## To do
Throughout the entries below, report every line where "decide" is found.

=== Data extract ===

(** * ataraxia services: reflection on services

  A shallow embedding of [packages/services/src/reflect/ServiceReflect.ts]
  together with the parts of the service layer that the remote-call test
  ([Services: Remote Calls]) exercises.

  The file has three layers:
  - [Js]: the fragment of the JavaScript run time the class relies on
    (values that may be [undefined] or [null], the [||] operator, the
    insertion-ordered [Map], a heap of objects with fresh allocation);
  - [Reflect]: the abstract class [ServiceReflect], method by method;
  - [Services]: contracts, local and remote reflects, the registry and the
    wire protocol between two nodes.  Their sources are not at hand; they
    are modelled from the specification of the service layer, definition
    by definition, and marked as such. *)

From stdpp Require Import base option list gmap strings pretty.
From Stdlib Require Import ZArith.

Set Default Proof Using "Type".

(* ===================================================================== *)
(** ** The JavaScript fragment *)
(* ===================================================================== *)

Module Js.

(** A value of a type [T | undefined | null] where [T] is an object type. *)
Inductive nullable (A : Type) : Type :=
| Undefined
| Null
| Obj (a : A).
Arguments Undefined {A}.
Arguments Null {A}.
Arguments Obj {A} a.

#[global] Instance nullable_eq_dec `{EqDecision A} : EqDecision (nullable A).
Proof. solve_decision. Defined.

(** [ToBoolean]: [undefined] and [null] are falsy, every object is truthy. *)
Definition ToBoolean {A} (v : nullable A) : bool :=
  match v with
  | Undefined | Null => false
  | Obj _ => true
  end.

(** [x || y] *)
Definition or {A} (x y : nullable A) : nullable A :=
  if ToBoolean x then x else y.

(** *** [Map<string, V>]

    An ES [Map] iterates in insertion order; [set] on a key that is
    already present keeps the key's position and replaces its value. *)
Section Map.
Context {V : Type}.

Definition entries : Type := list (string * V).

(** [new Map()] *)
Definition Map_new : entries := [].

(** [m.get(key)]: [undefined] when the key is absent. *)
Fixpoint Map_get (m : entries) (key : string) : nullable V :=
  match m with
  | [] => Undefined
  | (k, v) :: m' => if decide (k = key) then Obj v else Map_get m' key
  end.

(** [m.has(key)] *)
Fixpoint Map_has (m : entries) (key : string) : bool :=
  match m with
  | [] => false
  | (k, _) :: m' => if decide (k = key) then true else Map_has m' key
  end.

(** [m.set(key, value)] *)
Fixpoint Map_set (m : entries) (key : string) (value : V) : entries :=
  match m with
  | [] => [(key, value)]
  | (k, v) :: m' =>
      if decide (k = key) then (k, value) :: m'
      else (k, v) :: Map_set m' key value
  end.

(** [[...m.values()]] as a list. *)
Definition Map_values (m : entries) : list V := m.*2.

(** [[...m.keys()]] as a list. *)
Definition Map_keys (m : entries) : list string := m.*1.
(** An upper bound on the steps still to come. *)
Definition pbudget (s : pstate) : nat :=
  producer_weight (ps_producer s) + consumer_weight (ps_consumer s)
  + length (ch_buf (ps_ch s)).

End Spec.

(** A complete run of the handbook's code in which the producer fills the
    channel and closes it before the consumer reads. *)
Definition sched_fill : list plabel :=
  [LConsumer; LProducer; LProducer; LProducer; LProducer; LProducer;
   LProducer; LProducer; LConsumer; LConsumer; LConsumer; LConsumer;
   LConsumer; LConsumer].

Definition final_channels : pstate :=
  PState PExit KExit (Chan [] true) (map received_line [1; 2; 3; 4; 5]) false.

End PipelineSpec.

(** * Part III: lemmas *)

Import Fmt Overview Spec.

(** ** Machine integers *)

Lemma wrap_in_range z : GoInt.in_range z -> GoInt.wrap z = z.
Proof.
  unfold GoInt.in_range, GoInt.wrap, GoInt.min_int, GoInt.max_int. intros H.
  rewrite Z.mod_small; lia.
Qed.

Lemma incr_no_overflow i :
  GoInt.min_int <= i < GoInt.max_int -> GoInt.incr i = i + 1.
Proof.
  intros H. unfold GoInt.incr. apply wrap_in_range.
  unfold GoInt.in_range, GoInt.min_int, GoInt.max_int in *. lia.
Qed.

Lemma wrap32_in_range z :
  - 2 ^ 31 <= z <= GoInt.max_int32 -> GoInt.wrap32 z = z.
Proof.
  unfold GoInt.wrap32, GoInt.max_int32. intros H.
  rewrite Z.mod_small; lia.
Qed.

Lemma rem_2_exact a : GoInt.rem a 2 = Z.rem a 2.
Proof.
  unfold GoInt.rem. apply wrap_in_range.
  unfold GoInt.in_range, GoInt.min_int, GoInt.max_int.
  pose proof (Z.rem_bound_abs a 2 ltac:(lia)). lia.
Qed.

(** ** Strings *)

Section Strings.

Local Open Scope string_scope.
(** C8.  A record that is not a dict is replaced by the dict with the
    one key [value] and the text [str] gives for the record. *)
Theorem non_dict_record (rt : runtime) :
  (∀ record, is_dict record = false →
     flatten_record rt record = [("value", PyStr (py_str rt record))])
  ∧ py_str rt PyNone = "None"
  ∧ py_str rt (PyBool true) = "True"
  ∧ py_str rt (PyBool false) = "False"
  ∧ (∀ n, py_str rt (PyInt n) = int_repr n)
  ∧ (∀ x, py_str rt (PyFloat x) = float_repr rt x)
  ∧ (∀ s, py_str rt (PyStr s) = s)
  ∧ (∀ records, Forall (λ r, is_dict r = false) records →
       flat_rows rt (PyList records) = (λ r, [("value", PyStr (py_str rt r))]) <$> records)
  ∧ (∀ r records, Forall (λ r, is_dict r = false) (r :: records) →
       header_of rt (PyList (r :: records)) = ["value"])
  ∧ json_to_csv rt scalars_input = Return (text_of_lines ["value"; "1"; "2"]).
Proof.
  split; [ by intros [] | ].
  do 6 (split; [ done | ]).
  split; [ apply flat_rows_scalars | ].
  split.
  - intros r records Hall. unfold header_of.
    rewrite flat_rows_scalars, all_keys_of_first_seen by done.
    rewrite fmap_cons. cbn [fmap list_fmap concat dict_keys app].
    apply first_seen_constant. intros y Hy.
    apply elem_of_concat in Hy as (ks & Hks & Hy).
    apply list_elem_of_fmap in Hks as (row & -> & Hrow).
    apply list_elem_of_fmap in Hrow as (r' & -> & _).
    by apply list_elem_of_singleton in Hy.
  - destruct rt as [fr jl []]; by vm_compute.
Qed.
Lemma pool_view_final_state {R : RandomSource} (p : PoolName) (o : Outcome R)
  (v : list Handle * list Handle) :
  pool_view p o = Some v -> exists env, final_state o = Some env.
Proof.
  unfold pool_view. destruct (final_state o) as [env|]; [|discriminate].
  intros _. eexists; reflexivity.
Qed.

Lemma pool_view_state {R : RandomSource} (p : PoolName) (o : Outcome R)
  (u w : list Handle) :
  pool_view p o = Some (u, w) ->
  forall env, final_state o = Some env ->
    users (pool (hospital env) p) = u /\ waiting (pool (hospital env) p) = w.
Proof.
  unfold pool_view. intros H env E. rewrite E in H.
  inversion H; subst. split; reflexivity.
Qed.

(** ** The lists of a run of [main] are ordered *)

Lemma run_scheduled {R : RandomSource} (fuel : nat) (until : Q) (env env' : Env R) :
  scheduled env ->
  final_state (run fuel until env) = Some env' ->
  StronglySorted (fun e1 e2 => key_lt (key e1) (key e2)) (events env')
  /\ StronglySorted (fun later earlier => key_lt earlier later) (trace env').
Proof.
  intros HI H.
  destruct (run fuel until env) as [e|err|e] eqn:Hrun; cbn [final_state] in H;
    inversion H; subst.
  - apply (run_halted_invariant R until (@scheduled R)) in Hrun; try assumption.
    + destruct Hrun as (e0 & [H1 _ _ H4 _] & ->). split; assumption.
    + intros; eapply exec_scheduled; eassumption.
    + intros; apply scheduled_pop; assumption.
  - apply (run_out_of_fuel_invariant R until (@scheduled R)) in Hrun;
      try assumption.
    + destruct Hrun as [H1 _ _ H4 _]. split; assumption.
    + intros; eapply exec_scheduled; eassumption.
    + intros; apply scheduled_pop; assumption.
Qed.

Lemma main_scheduled {R : RandomSource} (py0 : PyState R) (np0 : NpState R)
  (args : Args.t) (fuel : nat) (env : Env R) :
  final_state (main R py0 np0 args fuel) = Some env ->
  StronglySorted (fun e1 e2 => key_lt (key e1) (key e2)) (events env)
  /\ StronglySorted (fun later earlier => key_lt earlier later) (trace env).
Proof.
  unfold main. intro H.
  destruct (setup R py0 np0 args) as [env0|err] eqn:Es; [|discriminate].
  apply setup_state in Es. destruct Es as (_ & Hsch & _ & _).
  eapply run_scheduled; eassumption.
Qed.

(** Every executed event precedes every pending one. *)
Lemma run_executed_before_pending {R : RandomSource} (fuel : nat) (until : Q)
  (env env' : Env R) :
  scheduled env ->
  final_state (run fuel until env) = Some env' ->
  forall k e, In k (trace env') -> In e (events env') -> key_lt k (key e).
Proof.
  intros HI H.
  destruct (run fuel until env) as [e|err|e] eqn:Hrun; cbn [final_state] in H;
    inversion H; subst.
  - apply (run_halted_invariant R until (@scheduled R)) in Hrun; try assumption.
    + destruct Hrun as (e0 & [_ _ _ _ H5] & ->). exact H5.
    + intros; eapply exec_scheduled; eassumption.
    + intros; apply scheduled_pop; assumption.
  - apply (run_out_of_fuel_invariant R until (@scheduled R)) in Hrun;
      try assumption.
    + destruct Hrun as [_ _ _ _ H5]. exact H5.
    + intros; eapply exec_scheduled; eassumption.
    + intros; apply scheduled_pop; assumption.
Qed.

Lemma main_executed_before_pending {R : RandomSource} (py0 : PyState R)
  (np0 : NpState R) (args : Args.t) (fuel : nat) (env : Env R) :
  final_state (main R py0 np0 args fuel) = Some env ->
  forall k e, In k (trace env) -> In e (events env) -> key_lt k (key e).
Proof.
  unfold main. intro H.
  destruct (setup R py0 np0 args) as [env0|err] eqn:Es; [|discriminate].
  apply setup_state in Es. destruct Es as (_ & Hsch & _ & _).
  eapply run_executed_before_pending; eassumption.
Qed.

(** ** Errors of a run *)

Lemma schedule_after_error {R : RandomSource} (d : Q) (t : Task) (env : Env R)
  (e : Error) :
  schedule_after d t env = Fail e -> e = InvalidDelay.
Proof.
  unfold schedule_after. destruct (Qltb d 0); intro H; now inversion H.
Qed.

Lemma do_release_error {R : RandomSource} (p : PoolName) (h : Handle)
  (env : Env R) (e : Error) :
  do_release p h env = Fail e -> e = DoubleRelease.
Proof.
  unfold do_release, release.
  destruct (existsb (Nat.eqb h) (users (pool (hospital env) p)));
    [|intro H; now inversion H].
  destruct (queue (pool (hospital env) p)) as [|w ws]; [discriminate|].
  rewrite schedule_after_zero. discriminate.
Qed.

Lemma exec_error {R : RandomSource} (p : Proc) :
  forall (env : Env R) (e : Error),
    exec p env = Fail e -> e <> InvalidConfiguration.
Proof.
  induction p as [ | k IH | k IH | scale k IH | delay t | a p IH
                 | child _ p IH | q k IH | q req p IH | w p IH
                 | q k IH | q k IH | q k IH | key0 v p IH ];
    intros env e H; cbn [exec] in H.
  - discriminate.
  - eapply IH; eassumption.
  - destruct (py_random R (py_rng env)). eapply IH; eassumption.
  - destruct (np_exponential R scale (np_rng env)). eapply IH; eassumption.
  - apply schedule_after_error in H. subst. discriminate.
  - destruct (hospital_method R a (np_rng env)).
    apply schedule_after_error in H. subst. discriminate.
  - rewrite schedule_after_zero in H. eapply IH; eassumption.
  - destruct (do_request q (k (next_handle env)) env) as [granted env1].
    destruct granted; [eapply IH; eassumption | discriminate].
  - destruct (do_release q req env) as [env1|e1] eqn:E.
    + eapply IH; eassumption.
    + inversion H; subst. apply do_release_error in E. subst. discriminate.
  - eapply IH; eassumption.
  - eapply IH; eassumption.
  - eapply IH; eassumption.
  - eapply IH; eassumption.
  - eapply IH; eassumption.
Qed.

Lemma run_error {R : RandomSource} (until : Q) (fuel : nat) :
  forall (env : Env R) (e : Error),
    run fuel until env = Raised e -> e <> InvalidConfiguration.
Proof.
  induction fuel as [|fuel IH]; intros env e H; cbn [run] in H.
  - discriminate.
  - destruct (step until env) as [env1|env1|err] eqn:St.
    + eapply IH; eassumption.
    + discriminate.
    + inversion H; subst. unfold step in St.
      destruct (events env) as [|ev rest]; [discriminate|].
      destruct (Qltb until (time ev)); [discriminate|].
      destruct (exec _ _) as [env1|err] eqn:Ex; [discriminate|].
      inversion St; subst. eapply exec_error; eassumption.
Qed.

(** One iteration of the arrival generator on the scheduler. *)
Lemma exec_generator_iteration {R : RandomSource} (i n : nat) (rate : Q)
  (env : Env R) :
  let d := fst (np_exponential R rate (np_rng env)) in
  match exec (patient_generator_from i (S n) rate) env with
  | Ok env' =>
      0 <= d
      /\ events env'
         = insert_event
             {| time := now env + d; seq := S (next_seq env);
                task := Resume (patient_generator_from (S i) n rate) |}
             (insert_event
                {| time := now env + 0; seq := next_seq env;
                   task := Resume (patient (i + 1)) |}
                (events env))
      /\ now env' = now env /\ wait_times env' = wait_times env
  | Fail e => d < 0 /\ e = InvalidDelay
  end.
Proof.
  cbn [patient_generator_from exec]. rewrite schedule_after_zero.
  cbn [push_event np_rng].
  destruct (np_exponential R rate (np_rng env)) as [d g]. cbn [fst exec].
  unfold schedule_after. destruct (Qltb d 0) eqn:E.
  - apply Qltb_true_iff in E. split; [exact E | reflexivity].
  - apply Qltb_false_iff in E. split; [exact E|].
    cbn [push_event set_np_rng events now next_seq wait_times].
    repeat split.
Qed.

(** No [Hospital] method yields a negative delay. *)
Lemma hospital_method_nonnegative (R : RandomSource) (a : Activity) (g : NpState R) :
  0 <= fst (hospital_method R a g).
Proof.
  destruct a; cbn [hospital_method];
    unfold consult, medication, review, admit_, fast_lab, fast_lab_wait,
      ed_lab_wait, ed_lab;
    match goal with
    | |- context [np_normal R ?m ?s g] => destruct (np_normal R m s g) as [x g']
    end;
    cbn [fst];
    match goal with
    | |- 0 <= py_max ?fl ?y => pose proof (py_max_floor fl y); lra
    end.
Qed.
(** X3. The configuration dictionary of an adapter that the constructor
    returned, in any world: [max_seq_length] first, holding the argument
    (128 when left out) cut to 511, then [do_lower_case], holding the
    argument or [None]. *)
Theorem init_config_dict name msl dlc margs targs w a w' w'' :
  __init__ name msl dlc margs targs w = (Ok a, w') →
  get_config_dict (a, w'') =
  (Ok [("max_seq_length", VInt (Z.min (default 128 msl) 511));
       ("do_lower_case", match dlc with
                         | Some b => VBool b
                         | None => VNone
                         end)], (a, w'')).
Proof.
  intros Hinit. destruct (init_constructed _ _ _ _ _ _ _ _ Hinit) as [Hkeys _].
  rewrite get_config_dict_eq by done.
  apply init_ok in Hinit as (_ & enc & tk & ->). cbn [assemble max_seq_length do_lower_case].
  destruct (511 <? default 128 msl) eqn:Hcmp.
  - apply Z.ltb_lt in Hcmp. by rewrite Z.min_r by lia.
  - apply Z.ltb_ge in Hcmp. by rewrite Z.min_l by lia.
Qed.

(** X4. For an adapter that the constructor returned, the length handed to
    [prepare_for_model] is [min pad_seq_length max_seq_length + 3] over
    the clamped [max_seq_length]: never more than 514, and at least 3 when
    neither length is negative. *)
Theorem sentence_features_length_cap name msl dlc margs targs w a w' tokens pad w'' :
  __init__ name msl dlc margs targs w = (Ok a, w') →
  ∃ L,
    get_sentence_features tokens pad (a, w'') =
      (CamembertTokenizer.prepare_for_model (tokenizer a) tokens L true "pt",
       (a, w'')) ∧
    L = Z.min pad (Z.min (default 128 msl) 511) + 3 ∧
    L ≤ 514 ∧
    (0 ≤ pad → 0 ≤ default 128 msl → 3 ≤ L).
Proof.
  intros Hinit. apply init_ok in Hinit as (_ & enc & tk & ->).
  eexists. split; [apply get_sentence_features_eq|].
  cbn [assemble max_seq_length].
  destruct (511 <? default 128 msl) eqn:Hcmp;
    [apply Z.ltb_lt in Hcmp|apply Z.ltb_ge in Hcmp]; repeat split; lia.
Qed.
End construction_effects.

Lemma init_config_dict_witness :
  @__init__ Mini.library "camembert-base" (Some 600) (Some true) None None
    Mini.start
  = (Ok (assemble (Some 600) (Some true) (Mini.model false)
           (Mini.tokenizer true lowering_kwargs)),
     store default_tokenizer_args lowering_kwargs
       (World ∅ [clamp_warning] ∅)) ∧
  get_config_dict
    (assemble (Some 600) (Some true) (Mini.model false)
       (Mini.tokenizer true lowering_kwargs), mini_world) =
  (Ok [("max_seq_length", VInt (Z.min (default 128 (Some 600)) 511));
       ("do_lower_case", VBool true)],
   (assemble (Some 600) (Some true) (Mini.model false)
      (Mini.tokenizer true lowering_kwargs), mini_world)).
Proof.
  assert (Hrun : @__init__ Mini.library "camembert-base" (Some 600) (Some true)
                   None None Mini.start
                 = (Ok (assemble (Some 600) (Some true) (Mini.model false)
                          (Mini.tokenizer true lowering_kwargs)),
                    store default_tokenizer_args lowering_kwargs
                      (World ∅ [clamp_warning] ∅))) by reflexivity.
  split; [exact Hrun|].
  exact (init_config_dict _ _ _ _ _ _ _ _ mini_world Hrun).
Defined.
(** C5: with a conductivity <= 0 or a resolution < 4, whatever the other
    parameters and whatever the library, [solve] raises [ValueError] (the
    spec's InvalidParameter) and leaves the fresh instance as it was: no
    mesh, no solution. *)
Theorem invalid_parameters_rejected {R : Type} {PF : PyFloat R} (D : Dolfin R)
    (k f lt rt : R) (n : Z) :
  leb k zero = true \/ (n < 4)%Z ->
  exists msg,
    solve (__init__ D k f lt rt n) =
      (__init__ D k f lt rt n, inl (ValueError msg)) /\
    mesh (__init__ D k f lt rt n) = None /\
    solution (__init__ D k f lt rt n) = None.
Proof.
  intros H. destruct (solve_invalid D (__init__ D k f lt rt n) H) as [msg Hm].
  exists msg. split; [exact Hm|split; reflexivity].
Qed.

Lemma invalid_parameters_rejected_witness :
  (leb (Q2Qc (-1)) zero = true \/ (32 < 4)%Z) /\
  exists msg,
    solve (__init__ (dolfin tolerance) (Q2Qc (-1)) 0 (Q2Qc 100) 0 32) =
      (__init__ (dolfin tolerance) (Q2Qc (-1)) 0 (Q2Qc 100) 0 32,
       inl (ValueError msg)) /\
    mesh (__init__ (dolfin tolerance) (Q2Qc (-1)) 0 (Q2Qc 100) 0 32) = None /\
    solution (__init__ (dolfin tolerance) (Q2Qc (-1)) 0 (Q2Qc 100) 0 32) = None.
Proof.
  assert (H : leb (Q2Qc (-1)) zero = true \/ (32 < 4)%Z) by (left; reflexivity).
  split; [exact H|].
  exact (invalid_parameters_rejected (dolfin tolerance) (Q2Qc (-1)) 0 (Q2Qc 100) 0 32 H).
Defined.

(** C1: the claim fails on the code at the input of the repository's own
    test, [k=1.0, f=0.0, left_temp=100.0, right_temp=0.0,
    mesh_resolution=8], which is valid.  Whatever the library computes,
    [solve] returns no pair there: once the mesh and the function space
    are built, [0.0 * v * dx] raises the form language's exception, so
    [test_basic_solution] ends in an exception of the library and cannot
    pass. *)
Theorem basic_solution_test_fails (F : Dolfin float) :
  let s := __init__ F 1%float 0%float 100%float 0%float 8 in
  snd (_validate_parameters s) = inr tt /\
  (forall s' r, solve s <> (s', inr r)) /\
  (forall m v, UnitSquareMesh F 8 8 = inr m -> FunctionSpace_P1 F m = inr v ->
     solve s = (set_V v (set_mesh m s),
                inl (Raised (UFLException F missing_domain)))) /\
  (exists e, test_heat_solver.test_basic_solution F =
             test_heat_solver.Errored (Raised e)).
Proof.
  cbv zeta. split; [rewrite validate_parameters_spec; reflexivity|].
  split; [|split].
  - intros s' r. rewrite solve_spec. cbv zeta.
    cbn [params __init__ HeatEquationSolver.k HeatEquationSolver.f mesh_resolution].
    change (leb 1%float zero) with false. change (8 <? 4)%Z with false.
    change (eqb 1%float zero || eqb 0%float zero) with true. cbv iota.
    destruct (UnitSquareMesh F 8 8) as [e|m]; [discriminate|].
    destruct (FunctionSpace_P1 F m); discriminate.
  - intros m v Hm Hv. rewrite solve_spec. cbv zeta.
    cbn [params __init__ HeatEquationSolver.k HeatEquationSolver.f mesh_resolution].
    change (leb 1%float zero) with false. change (8 <? 4)%Z with false.
    change (eqb 1%float zero || eqb 0%float zero) with true. cbv iota.
    rewrite Hm, Hv. reflexivity.
  - unfold test_heat_solver.test_basic_solution. cbv zeta.
    unfold test_heat_solver.construct, test_heat_solver.keyword.
    rewrite solve_spec. cbv zeta.
    cbn [params __init__ HeatEquationSolver.k HeatEquationSolver.f mesh_resolution].
    change (leb 1%float zero) with false. change (8 <? 4)%Z with false.
    change (eqb 1%float zero || eqb 0%float zero) with true. cbv iota.
    destruct (UnitSquareMesh F 8 8) as [e|m]; [eexists; reflexivity|].
    destruct (FunctionSpace_P1 F m); eexists; reflexivity.
Qed.

(** C3: the claim fails on the code: with a source [f == 0] there is no
    solution to describe.  On any instance with valid parameters, once
    the library has built the mesh and the function space, [solve] raises
    the form language's exception for the missing integration domain; the
    mesh and the function space stay on the instance, and the forms and
    the solution are as they were. *)
Theorem zero_source_is_not_solved {R : Type} {PF : PyFloat R} (D : Dolfin R)
    (s : Solver D) (m : Mesh D) (v : FunctionSpace D) :
  leb (k (params s)) zero = false -> (4 <= mesh_resolution (params s))%Z ->
  eqb (f (params s)) zero = true ->
  UnitSquareMesh D (mesh_resolution (params s)) (mesh_resolution (params s)) = inr m ->
  FunctionSpace_P1 D m = inr v ->
  solve s = (set_V v (set_mesh m s), inl (Raised (UFLException D missing_domain))) /\
  solution (fst (solve s)) = solution s /\
  a (fst (solve s)) = a s /\ L (fst (solve s)) = L s.
Proof.
  intros Hk Hn Hf Hm Hv.
  assert (E : solve s =
              (set_V v (set_mesh m s), inl (Raised (UFLException D missing_domain)))).
  { rewrite solve_spec. cbv zeta. rewrite Hk.
    destruct (Z.ltb_spec (mesh_resolution (params s)) 4); [lia|].
    rewrite Hm, Hv, Hf, orb_true_r. reflexivity. }
  rewrite E. repeat split.
Qed.

Lemma zero_source_is_not_solved_witness :
  (leb (k (params basic_run)) zero = false /\
   (4 <= mesh_resolution (params basic_run))%Z /\
   eqb (f (params basic_run)) zero = true /\
   UnitSquareMesh (dolfin tolerance) (mesh_resolution (params basic_run))
     (mesh_resolution (params basic_run)) = inr (grid 8) /\
   FunctionSpace_P1 (dolfin tolerance) (grid 8) = inr {| fs_mesh := grid 8 |}) /\
  (solve basic_run =
     (set_V (D := dolfin tolerance) {| fs_mesh := grid 8 |}
        (set_mesh (D := dolfin tolerance) (grid 8) basic_run),
      inl (Raised (UFLException (dolfin tolerance) missing_domain))) /\
   solution (fst (solve basic_run)) = solution basic_run /\
   a (fst (solve basic_run)) = a basic_run /\
   L (fst (solve basic_run)) = L basic_run).
Proof.
  assert (H1 : leb (k (params basic_run)) zero = false) by reflexivity.
  assert (H2 : (4 <= mesh_resolution (params basic_run))%Z) by (cbn; lia).
  assert (H3 : eqb (f (params basic_run)) zero = true) by reflexivity.
  assert (H4 : UnitSquareMesh (dolfin tolerance) (mesh_resolution (params basic_run))
                 (mesh_resolution (params basic_run)) = inr (grid 8)) by reflexivity.
  assert (H5 : FunctionSpace_P1 (dolfin tolerance) (grid 8) = inr {| fs_mesh := grid 8 |})
    by (vm_compute; reflexivity).
  split; [auto|].
  exact (zero_source_is_not_solved (dolfin tolerance) basic_run (grid 8)
           {| fs_mesh := grid 8 |} H1 H2 H3 H4 H5).
Defined.

(** C10: construction stores its arguments and validates nothing; the
    validation that [solve] runs looks at the conductivity and the
    resolution only, so any source and boundary temperatures pass, NaN and
    infinities included. *)
Theorem construction_does_not_validate {R : Type} {PF : PyFloat R} (D : Dolfin R)
    (k f lt rt : R) (n : Z) :
  params (__init__ D k f lt rt n) =
    {| HeatEquationSolver.k := k; HeatEquationSolver.f := f; left_temp := lt;
       right_temp := rt; mesh_resolution := n |} /\
  _validate_parameters (__init__ D k f lt rt n) =
    (__init__ D k f lt rt n,
     if leb k zero then inl (ValueError conductivity_message)
     else if (n <? 4)%Z then inl (ValueError resolution_message)
     else inr tt) /\
  (forall (F : Dolfin float) (x y z : float),
     snd (_validate_parameters (__init__ F 1%float x y z 4)) = inr tt) /\
  (forall F : Dolfin float,
     snd (_validate_parameters (__init__ F 1%float nan infinity neg_infinity 4))
     = inr tt).
Proof.
  split; [reflexivity|]. split; [apply validate_parameters_spec|].
  split; intros; rewrite validate_parameters_spec; reflexivity.
Qed.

===

## Answer to this exercise
  | (k, v) :: m' => if decide (k = key) then Obj v else Map_get m' key
  | (k, _) :: m' => if decide (k = key) then true else Map_has m' key
      if decide (k = key) then (k, value) :: m'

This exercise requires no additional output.